The storage system in Cronicle is built on the pixl-server-storage module, which is basically a key/value store. It can write everything to local disk (the default), Couchbase or Amazon S3.

Writing to local disk should work just fine for most installations, even with multi-server setups, as long as there is only one primary server. However, if you want redundant backups with auto-failover, and/or redundant data storage, then you either have to use a shared filesystem such as NFS, or switch to Couchbase or S3.

With an NFS shared filesystem, your primary and backup servers can have access to the same Cronicle data storage. Only the primary server performs data writes, so there should never be any data corruption. The easiest way to set up a shared filesystem is to configure Cronicle to point at your NFS mount in the conf/config.json file, then run the setup script. The filesystem storage location is in the base_dir property, which is found in the Storage / Filesystem objects:

{
	"Storage": {
		"engine": "Filesystem",
		"list_page_size": 50,
		"concurrency": 4,
		
		"Filesystem": {
			"base_dir": "/PATH/TO/YOUR/NFS/MOUNT",
			"key_namespaces": 1
		}
	}
}

Then run the setup script as instructed in the Setup section. Make sure all your backup servers have the NFS filesystem mounted in the same location, and then copy the conf/config.json file to all the servers. Do not run the setup script more than once.

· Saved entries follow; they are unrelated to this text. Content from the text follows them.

(** After [create], [findById] of the new user's id finds the new user,
    as long as no older user matches that id and the id matches itself. *)
Lemma findById_after_create (users : Users) (data : object) :
  (∀ old, old ∈ users →
     strict_eq (Get old "id") (Get (db.user.create data users).1 "id") = false) →
  strict_eq (Get (db.user.create data users).1 "id")
            (Get (db.user.create data users).1 "id") = true →
  (db.user.findById (Get (db.user.create data users).1 "id")
     (db.user.create data users).2).1
  = Some (db.user.create data users).1.
Proof.
  rewrite create_eq. cbn [fst snd]. intros Hold Hself.
  rewrite findById_eq. cbn [fst].
  by apply (Array_find_push_fresh (λ user, strict_eq (Get user "id") _)).
Qed.

Lemma exec_app (pre post : list call) (users : Users) :
  exec (pre ++ post) users = exec post (exec pre users).
Proof. apply foldl_app. Qed.

Lemma numbered_step (users : Users) (c : call) :
  assigns_id c → numbered users → numbered (step users c).
Proof.
  destruct c as [| id | data]; [done.. |].
  intros Hid Hnum i user. cbn [assigns_id step] in *. rewrite create_eq. cbn [snd].
  destruct (decide (i < length users)) as [Hlt | Hge].
  - rewrite lookup_app_l by done. apply Hnum.
  - rewrite lookup_app_r by lia.
    destruct (i - length users) as [|k] eqn:Hk; simpl; [| done].
    intros [= <-]. replace i with (length users) by lia.
    rewrite spread_lookup, Hid. apply lookup_singleton_eq.
Qed.

Lemma numbered_exec (calls : list call) (users : Users) :
  Forall assigns_id calls → numbered users → numbered (exec calls users).
Proof.
  intros Hcalls. revert users.
  induction Hcalls as [| c calls Hc _ IH]; intros users Hnum; [done |].
  apply IH. by apply numbered_step.
Qed.

Lemma numbered_initial : numbered initial.
Proof. intros i user Hi. unfold initial in Hi. by rewrite lookup_nil in Hi. Qed.

Lemma numbered_ids_NoDup (users : Users) :
  numbered users → NoDup (ids users).
Proof.
  intros Hnum. apply NoDup_alt. intros i j v Hi Hj.
  unfold ids in Hi, Hj. rewrite list_lookup_fmap in Hi, Hj.
  destruct (users !! i) as [ui|] eqn:Hui; [| done].
  destruct (users !! j) as [uj|] eqn:Huj; [| done].
  simpl in Hi, Hj. apply Hnum in Hui, Huj.
  apply Get_string in Hui, Huj.
  assert (String_ (i + 1) = String_ (j + 1)) as Heq by congruence.
  apply String_inj in Heq. lia.
Qed.

Lemma numbered_next_id_fresh (users : Users) :
  numbered users → VString (String_ (length users + 1)) ∉ ids users.
Proof.
  intros Hnum Hin. unfold ids in Hin.
  apply list_elem_of_fmap in Hin as (user & Hid & Huser).
  apply list_elem_of_lookup in Huser as [i Hi].
  pose proof (lookup_lt_Some _ _ _ Hi) as Hlt.
  apply Hnum, Get_string in Hi.
  assert (String_ (length users + 1) = String_ (i + 1)) as Heq by congruence.
  apply String_inj in Heq. lia.
Qed.

(** ** The id that [create] gives *)

(** C1, as stated, fails: on the empty store, [create] of a [data] that has
    an [id] property of its own answers with that id, ["7"], and not with
    the length of the sequence plus one as a string, ["1"]. *)
Lemma create_id_not_always_assigned :
  Get (db.user.create {[ "id" := VString "7"; "name" := VString "a" ]} initial).1 "id"
  ≠ VString (String_ (length initial + 1)).
Proof. vm_compute. discriminate. Qed.

(** C1, amended: for every state of the user sequence and every input
    [data] that has no [id] property of its own, [create(data)] returns a
    user whose [id] is the length of the sequence at the time of the call
    plus one, converted to a string. *)
Theorem create_assigns_id (users : Users) (data : object) :
  data !! "id" = None →
  Get (db.user.create data users).1 "id" = VString (String_ (length users + 1)).
Proof.
  intros Hid. rewrite create_eq. cbn [fst].
  unfold Get. rewrite spread_lookup, Hid.
  by rewrite lookup_singleton_eq.
Qed.

Lemma create_assigns_id_witness :
  ({[ "name" := VString "sachinraja" ]} : object) !! "id" = None
  ∧ Get (db.user.create {[ "name" := VString "sachinraja" ]}
           [ {[ "id" := VString "1"; "name" := VString "ada" ]} ]).1 "id"
    = VString (String_ 2).
Proof.
  split; [reflexivity |].
  apply (create_assigns_id
           [ {[ "id" := VString "1"; "name" := VString "ada" ]} ]
           {[ "name" := VString "sachinraja" ]}).
  reflexivity.
Defined.

(** C2, as stated, fails: from the empty store, a [create] whose [data]
    brings the id ["2"] followed by a [create] without an id leaves two
    stored users that both have the id ["2"]. *)
Lemma ids_not_always_distinct :
  ¬ NoDup (ids (exec [ Create {[ "id" := VString "2"; "name" := VString "a" ]};
                       Create {[ "name" := VString "b" ]} ] initial)).
Proof.
  vm_compute. intros Hnodup. apply NoDup_cons in Hnodup as [Hnotin _].
  apply Hnotin. apply list_elem_of_here.
Qed.

(** C2, amended: starting from the empty store, after any sequence of
    [create], [findMany] and [findById] calls in which no [create] input
    has an [id] property of its own, the ids of all stored users are
    pairwise distinct, and each [create] of the sequence returns an id
    that differs from the id of every user stored at that moment. *)
Theorem assigned_ids_are_unique (calls : list call) :
  Forall assigns_id calls →
  NoDup (ids (exec calls initial))
  ∧ ∀ pre data post, calls = pre ++ Create data :: post →
      Get (db.user.create data (exec pre initial)).1 "id"
        ∉ ids (exec pre initial).
Proof.
  intros Hcalls. split.
  - apply numbered_ids_NoDup, numbered_exec; [done | apply numbered_initial].
  - intros pre data post ->.
    apply Forall_app in Hcalls as [Hpre Hrest].
    apply Forall_cons in Hrest as [Hdata _]. cbn [assigns_id] in Hdata.
    rewrite (create_assigned_Get _ _ Hdata).
    apply numbered_next_id_fresh, numbered_exec; [done | apply numbered_initial].
Qed.

Lemma assigned_ids_are_unique_witness :
  Forall assigns_id
    [ Create {[ "name" := VString "sachinraja" ]}; FindMany;
      FindById (VString "1"); Create {[ "name" := VString "ada" ]} ]
  ∧ NoDup (ids (exec
      [ Create {[ "name" := VString "sachinraja" ]}; FindMany;
        FindById (VString "1"); Create {[ "name" := VString "ada" ]} ]
      initial)).
Proof.
  assert (Forall assigns_id
    [ Create {[ "name" := VString "sachinraja" ]}; FindMany;
      FindById (VString "1"); Create {[ "name" := VString "ada" ]} ])
    as Hcalls.
  { repeat constructor. }
  split; [exact Hcalls |].
  exact (proj1 (assigned_ids_are_unique _ Hcalls)).
Defined.

(** ** Looking a user up *)

(** C3: for every store and every id string, [findById(id)] answers with
    a stored user whose [id] is the argument when there is one, and with
    nothing when no stored user has that id; it answers with a user
    exactly when some stored user has the id.  In particular
    [findById("999")] on a store that holds only a user with id ["1"] is
    absent. *)
Theorem findById_found_or_absent (users : Users) (id : string) :
  match (db.user.findById (VString id) users).1 with
  | Some user => user ∈ users ∧ Get user "id" = VString id
  | None => ∀ user, user ∈ users → Get user "id" ≠ VString id
  end
  ∧ (is_Some (db.user.findById (VString id) users).1
     ↔ ∃ user, user ∈ users ∧ Get user "id" = VString id)
  ∧ ∀ user1 : object,
      (db.user.findById (VString "999") [ <["id" := VString "1"]> user1 ]).1
      = None.
Proof.
  rewrite findById_eq. cbn [fst].
  set (matches := λ user : object, strict_eq (Get user "id") (VString id)).
  assert (match Array_find matches users with
          | Some user => user ∈ users ∧ Get user "id" = VString id
          | None => ∀ user, user ∈ users → Get user "id" ≠ VString id
          end) as Hcases.
  { destruct (Array_find matches users) as [user|] eqn:Hfind.
    - apply Array_find_Some in Hfind as (i & Hi & Hmatch & _). split.
      + apply list_elem_of_lookup. eauto.
      + by apply strict_eq_string.
    - intros user Huser Hid.
      pose proof (proj1 (Array_find_None matches users) Hfind user Huser) as Hno.
      apply strict_eq_string in Hid. unfold matches in Hno. congruence. }
  split; [exact Hcases |]. split.
  - destruct (Array_find matches users) as [user|]; split.
    + intros _. by exists user.
    + intros _. by eexists.
    + by intros [? [=]].
    + intros (user & Huser & Hid). by destruct (Hcases user Huser).
  - intros user1. rewrite findById_eq. cbn [fst Array_find].
    unfold Get. by rewrite lookup_insert_eq.
Qed.

(** C4, as stated, fails: after [create({name: "a"})] on the empty store,
    [create({id: "1", name: "b"})] returns the user [{id: "1", name: "b"}],
    and [findById] of its id on the resulting store answers with the
    earlier user [{id: "1", name: "a"}]. *)
Lemma create_findById_roundtrip_fails :
  (db.user.findById
     (Get (db.user.create {[ "id" := VString "1"; "name" := VString "b" ]}
             (db.user.create {[ "name" := VString "a" ]} initial).2).1 "id")
     (db.user.create {[ "id" := VString "1"; "name" := VString "b" ]}
        (db.user.create {[ "name" := VString "a" ]} initial).2).2).1
  ≠ Some (db.user.create {[ "id" := VString "1"; "name" := VString "b" ]}
            (db.user.create {[ "name" := VString "a" ]} initial).2).1.
Proof.
  intros Heq. apply (f_equal (λ found, found ≫= (.!! "name"))) in Heq.
  vm_compute in Heq. discriminate.
Qed.

(** C4, amended: for every store and every input [data], if
    [create(data)] returns the user [u], no user stored before the call
    has an id strictly equal ([===]) to [u.id], and [u.id] is strictly
    equal to itself (it is not [NaN]), then [findById(u.id)] evaluated on
    the resulting store returns exactly [u]. *)
Theorem create_findById_roundtrip (users : Users) (data : object) :
  (∀ old, old ∈ users →
     strict_eq (Get old "id") (Get (db.user.create data users).1 "id") = false) →
  strict_eq (Get (db.user.create data users).1 "id")
            (Get (db.user.create data users).1 "id") = true →
  (db.user.findById (Get (db.user.create data users).1 "id")
     (db.user.create data users).2).1
  = Some (db.user.create data users).1.
Proof.
  rewrite create_eq. cbn [fst snd].
  set (user := spread _ data). intros Hold Hself.
  rewrite findById_eq. cbn [fst].
  apply Array_find_Some. exists (length users). repeat split.
  - by rewrite lookup_app_r, Nat.sub_diag.
  - exact Hself.
  - intros j old Hj Hlookup. rewrite lookup_app_l in Hlookup by done.
    apply Hold. apply list_elem_of_lookup. eauto.
Qed.

(** A [NaN] id is never found again: the second condition is needed. *)
Example create_findById_nan :
  (db.user.findById (VNumber nan)
     (db.user.create {[ "id" := VNumber nan ]} initial).2).1 = None.
Proof. vm_compute. reflexivity. Qed.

Setting up Couchbase or S3 is handled in much the same way. Edit the conf/config.json file to point to the service of your choice, then run the setup script to create the initial storage records. See the Couchbase or Amazon S3 configuration sections for more details.

Logs

Cronicle writes its logs in a plain text, square-bracket delimited column format, which looks like this:

[1450993152.554][2015/12/24 13:39:12][joeretina.local][Cronicle][debug][3][Cronicle starting up][]
[1450993152.565][2015/12/24 13:39:12][joeretina.local][Cronicle][debug][4][Server is eligible to become primary (Main Group)][]
[1450993152.566][2015/12/24 13:39:12][joeretina.local][Cronicle][debug][3][We are becoming the primary server][]
[1450993152.576][2015/12/24 13:39:12][joeretina.local][Cronicle][debug][2][Startup complete, entering main loop][]

The log columns are defined as follows, from left to right:

Log Column Description
hires_epoch A date/time stamp in high-resolution Epoch time.
date A human-readable date/time stamp in the format: YYYY/MM/DD HH:MI:SS (local server time)
hostname The hostname of the server that wrote the log entry (useful for multi-server setups if you merge your logs together).
component The component name which generated the log entry. See below for a list of all the components.
category The category of the log entry, which will be one of debug, transaction or error.
code Debug level (1 to 10), transaction or error code.
msg Debug, transaction or error message text.
data Additional JSON data, may or may not present.

The columns are configurable via the log_columns property in the conf/config.json file:

{
	"log_columns": ["hires_epoch", "date", "hostname", "component", "category", "code", "msg", "data"]
}

Feel free to reorder or remove columns, but don't rename any. The IDs are special, and match up to keywords in the source code.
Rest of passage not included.